Examiner's interpretation of a claim term should not conflict with the reference

This is the third in a series of blog posts about arguing the meaning of claim terms. Previous posts are here and here.

Takeaway: The BPAI has limited the broadest reasonable interpretation doctrine by citing In re Cortright, 165 F.3d 1353, 1358 (Fed. Cir. 1999), which holds that the broadest reasonable interpretation "should not be so broad that it conflicts with the meaning given to identical terms in other patents from analogous art."

Here are a few BPAI decisions that use this doctrine to rein in the Examiner's unreasonably broad interpretation.

In Ex parte Hada, the claims on appeal were directed to an air dryer used in paper manufacturing. The limitation at issue was "heads," and the real issue was the meaning of this term.

The Examiner alleged that the "heads" were taught in the reference by structures numbered 26 and 28. The Applicant argued that the Examiner's reading was contradictory to the plain teachings of the reference. The Applicant noted that the reference used the claim term "head" to refer to a different structure (32), while the reference referred to structures 26 and 28 by the terms "inlet plenum" and "outlet duct," respectively.

The Examiner argued that "[t]he plain meaning, consistent with Appellants specification, of 'two opposing heads' include the ducts 26, 26' and ducts 28, 28' disclosed in [reference] because both form a head or inlet/outlet end duct region." The Examiner thus implicitly interpreted head as "duct located in an end region."

The Board analyzed as follows:
Kimberly-Clark’s Specification provides enlightenment as to the meaning of the term “heads”. According to the Specification, “heads” is used to describe the surfaces that close the ends of the through-air dryer roll [30]. FF 1. Sisson, the applied prior art, also utilizes the term “heads” to describe the closure of the sieve roll [21] at each end. FF 5. We find that Sisson’s heads are structurally similar to Kimberly-Clark’s described heads. FF 6. In light of the meaning given to “heads” by Sisson and its use in Kimberly-Clark’s Specification, one of ordinary skill in the art would understand the term “heads” to mean the closures at the ends of the roll.

The Board finished by stating that "the broadest reasonable interpretation should not be so broad that it conflicts with the meaning given to identical terms in other patents from analogous art," citing to In re Cortright.

In Ex parte Madhav, the claims at issue were directed to coating metal surfaces. The real issue was the meaning of the term "metal alloy." One reference disclosed chemically combined forms of metals and the other disclosed a modified metal. The Examiner took the position that the claimed "metal alloy" read on both.

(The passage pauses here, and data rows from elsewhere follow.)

(** * optimize-images: a shallow embedding of the image pipeline

    The repository holds two revisions of one Node.js script:
    - [optimize-images.js]: discovery through [glob], one plain loop;
    - the script shipped next to the README: discovery through an explicit
      worklist ([getAllFilesIterative]), files handled in batches of ten,
      elapsed-time reporting.
    Both share [processImage], the per-file transformer.

    The embedding keeps the script's structure.  File contents live in a
    finite map from paths to bytes; every call on a file that leaves the
    script (sharp, imagemin, fs) is recorded in a call trace, every console
    line in an output trace; exceptions and [process.exit] are outcomes of
    a small monad, so that [try]/[catch] is a combinator and not a
    convention. *)

From Stdlib Require Import Ascii String List ZArith NArith Lia.
From Stdlib.Init Require Import Byte.
From Stdlib.Strings Require Byte.
From stdpp Require Import base tactics option list gmap strings pretty.
From Equations Require Import Equations.

Local Open Scope string_scope.
Local Open Scope list_scope.

(** ** Strings, as the script uses them *)

Module Str.

Definition chars (s : string) : list ascii := list_ascii_of_string s.
Definition of_chars (l : list ascii) : string := string_of_list_ascii l.

Definition is_upper (c : ascii) : bool :=
  let n := N_of_ascii c in ((65 <=? n) && (n <=? 90))%N.

(** [String.prototype.toLowerCase], on the ASCII range.  Code units above
    127 are kept as they are; none of them lowers to a letter of a
    recognised extension. *)
Definition lower_char (c : ascii) : ascii :=
  if is_upper c then ascii_of_N (N_of_ascii c + 32) else c.

Definition toLowerCase (s : string) : string :=
  of_chars (map lower_char (chars s)).

Definition is_slash (c : ascii) : bool := Ascii.eqb c "/".
Definition is_dot (c : ascii) : bool := Ascii.eqb c ".".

The Board made several findings of fact related to the Applicant's specification and the references:
7. The Specification does not explicitly define the terms “metal alloy” or “master alloy.”
8. The Examiner did not identify an explicit use of the term “alloy” by either Hayman or Ackerman in describing the coating materials utilized in their processes. (See generally, Ans.) Both Hayman and Ackerman do use the term “alloy” when describing the components to which the coating materials are applied.
The Board then relied on these findings to hold that: 
[t]he Examiner’s interpretation runs counter to the use of these terms in the references (see FF 2, 3, and 8 (using the term “alloy” to describe the substrate, but not the coating material)) as well as in the related prior art (see FF 9 (distinguishing “chemically combined” from “alloy” metals)).
The opinion's Conclusions of Law section quoted from, though did not cite to, the above referenced sentence in In re Cortright.

My two cents: I don't suggest using this sort of argument every time the reference uses a different term than a claim. After all, "the elements must be arranged as required by the claim, but this is not an ipsissimis verbis test, i.e., identity of terminology is not required." (In re Bond, 910 F.2d 831, 832 (Fed. Cir. 1990)).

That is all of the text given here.